━━━ EXTRACTED RECORDS ━━━

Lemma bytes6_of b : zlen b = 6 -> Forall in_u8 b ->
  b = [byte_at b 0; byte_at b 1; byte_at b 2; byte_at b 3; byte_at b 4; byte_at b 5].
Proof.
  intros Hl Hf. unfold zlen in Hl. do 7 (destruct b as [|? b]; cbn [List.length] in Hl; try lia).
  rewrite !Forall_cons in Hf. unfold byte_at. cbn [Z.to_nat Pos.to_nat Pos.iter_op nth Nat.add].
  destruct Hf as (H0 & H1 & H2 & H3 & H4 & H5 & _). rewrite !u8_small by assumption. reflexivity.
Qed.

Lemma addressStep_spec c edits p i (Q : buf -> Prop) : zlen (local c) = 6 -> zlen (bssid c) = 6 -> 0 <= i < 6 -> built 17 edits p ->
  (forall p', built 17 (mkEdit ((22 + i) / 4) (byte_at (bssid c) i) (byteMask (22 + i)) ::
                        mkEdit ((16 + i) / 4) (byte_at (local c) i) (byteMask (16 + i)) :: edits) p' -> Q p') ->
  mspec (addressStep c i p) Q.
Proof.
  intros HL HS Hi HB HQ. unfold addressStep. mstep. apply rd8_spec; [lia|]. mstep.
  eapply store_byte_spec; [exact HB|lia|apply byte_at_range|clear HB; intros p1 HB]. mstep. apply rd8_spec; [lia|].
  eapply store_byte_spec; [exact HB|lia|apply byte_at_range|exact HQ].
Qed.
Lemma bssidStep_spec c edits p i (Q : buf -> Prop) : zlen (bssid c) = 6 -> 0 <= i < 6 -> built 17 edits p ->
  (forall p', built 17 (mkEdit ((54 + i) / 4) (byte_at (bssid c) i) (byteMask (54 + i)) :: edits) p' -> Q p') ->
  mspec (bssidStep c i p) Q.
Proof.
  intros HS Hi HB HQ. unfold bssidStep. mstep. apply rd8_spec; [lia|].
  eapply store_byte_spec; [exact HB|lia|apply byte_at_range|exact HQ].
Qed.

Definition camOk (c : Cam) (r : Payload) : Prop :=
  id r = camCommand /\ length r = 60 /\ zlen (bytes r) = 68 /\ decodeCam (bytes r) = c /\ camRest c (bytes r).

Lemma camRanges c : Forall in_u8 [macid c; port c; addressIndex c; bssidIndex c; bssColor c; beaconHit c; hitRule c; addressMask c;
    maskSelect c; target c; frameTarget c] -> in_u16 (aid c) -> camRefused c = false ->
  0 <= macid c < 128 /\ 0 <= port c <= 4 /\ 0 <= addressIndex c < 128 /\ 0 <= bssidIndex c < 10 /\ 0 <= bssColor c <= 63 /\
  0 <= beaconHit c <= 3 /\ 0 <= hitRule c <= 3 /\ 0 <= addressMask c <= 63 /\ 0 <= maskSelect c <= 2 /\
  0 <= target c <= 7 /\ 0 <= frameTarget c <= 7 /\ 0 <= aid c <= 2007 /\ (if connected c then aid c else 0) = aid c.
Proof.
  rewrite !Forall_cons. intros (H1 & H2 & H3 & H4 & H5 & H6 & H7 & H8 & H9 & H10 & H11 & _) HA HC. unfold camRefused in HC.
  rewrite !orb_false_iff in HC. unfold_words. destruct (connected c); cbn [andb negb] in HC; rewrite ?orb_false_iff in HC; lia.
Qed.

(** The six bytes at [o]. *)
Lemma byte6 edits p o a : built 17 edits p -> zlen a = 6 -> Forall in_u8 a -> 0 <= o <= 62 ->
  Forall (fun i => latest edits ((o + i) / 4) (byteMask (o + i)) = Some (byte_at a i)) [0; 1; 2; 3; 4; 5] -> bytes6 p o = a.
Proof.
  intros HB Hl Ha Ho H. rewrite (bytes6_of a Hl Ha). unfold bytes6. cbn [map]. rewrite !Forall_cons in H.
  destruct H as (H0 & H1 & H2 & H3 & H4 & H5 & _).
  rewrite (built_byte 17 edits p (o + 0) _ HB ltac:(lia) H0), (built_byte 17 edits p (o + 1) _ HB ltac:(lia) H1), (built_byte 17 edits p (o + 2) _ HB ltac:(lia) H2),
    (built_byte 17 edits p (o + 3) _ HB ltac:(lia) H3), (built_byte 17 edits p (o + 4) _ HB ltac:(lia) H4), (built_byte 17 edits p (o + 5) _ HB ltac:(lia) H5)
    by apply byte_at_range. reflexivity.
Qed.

━━━

Look for the string "hitRule" in the data above and return every line that has it.

# [RESPONSE TO THIS EXERCISE]
Lemma camRanges c : Forall in_u8 [macid c; port c; addressIndex c; bssidIndex c; bssColor c; beaconHit c; hitRule c; addressMask c;
  0 <= beaconHit c <= 3 /\ 0 <= hitRule c <= 3 /\ 0 <= addressMask c <= 63 /\ 0 <= maskSelect c <= 2 /\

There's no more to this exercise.